| Exercise details |
Each line of the entries, from the first to the line containing "Comparisons are the", is to be transcribed exactly as it stands; include no other lines.

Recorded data
_ _ _ _ _

(** * Confidence-gated retrieval and generation pipeline

    A shallow embedding of [backend_core.py], of [ask] and its helpers in
    [ui_gradio.py] and of the verdict of [smoketest_rag.py], with the
    properties of the pipeline stated over it.

    Conventions of the embedding.
    - A Python [float] is an IEEE binary64 value: Rocq's primitive [float].
      Comparisons are the IEEE ones (every comparison with NaN is false).
    - A Python [str] is a [string]; the text is taken at the ASCII level, so
      the members of [\s], [\d], [\w] and of case folding that lie outside
      ASCII are outside the model.
    - A JSON object read with [.get] is a record of [field]s: a key can be
      missing, hold [null], or hold a value.
    - A call that can raise returns an [outcome]; the two backends are
      functions of the calls made so far, and every call is logged in the
      [world]. *)

From Stdlib Require Import ZArith List Bool Ascii String Lia.
From Stdlib Require Import Floats DecimalString DecimalPos Permutation.
Import ListNotations.

Set Warnings "-inexact-float".

Local Open Scope list_scope.
Local Open Scope string_scope.

(** ** Python values *)

Module Py.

_ _ _ _ _

| Exercise response |
(** * Confidence-gated retrieval and generation pipeline

    A shallow embedding of [backend_core.py], of [ask] and its helpers in
    [ui_gradio.py] and of the verdict of [smoketest_rag.py], with the
    properties of the pipeline stated over it.

    Conventions of the embedding.
    - A Python [float] is an IEEE binary64 value: Rocq's primitive [float].
      Comparisons are the IEEE ones (every comparison with NaN is false).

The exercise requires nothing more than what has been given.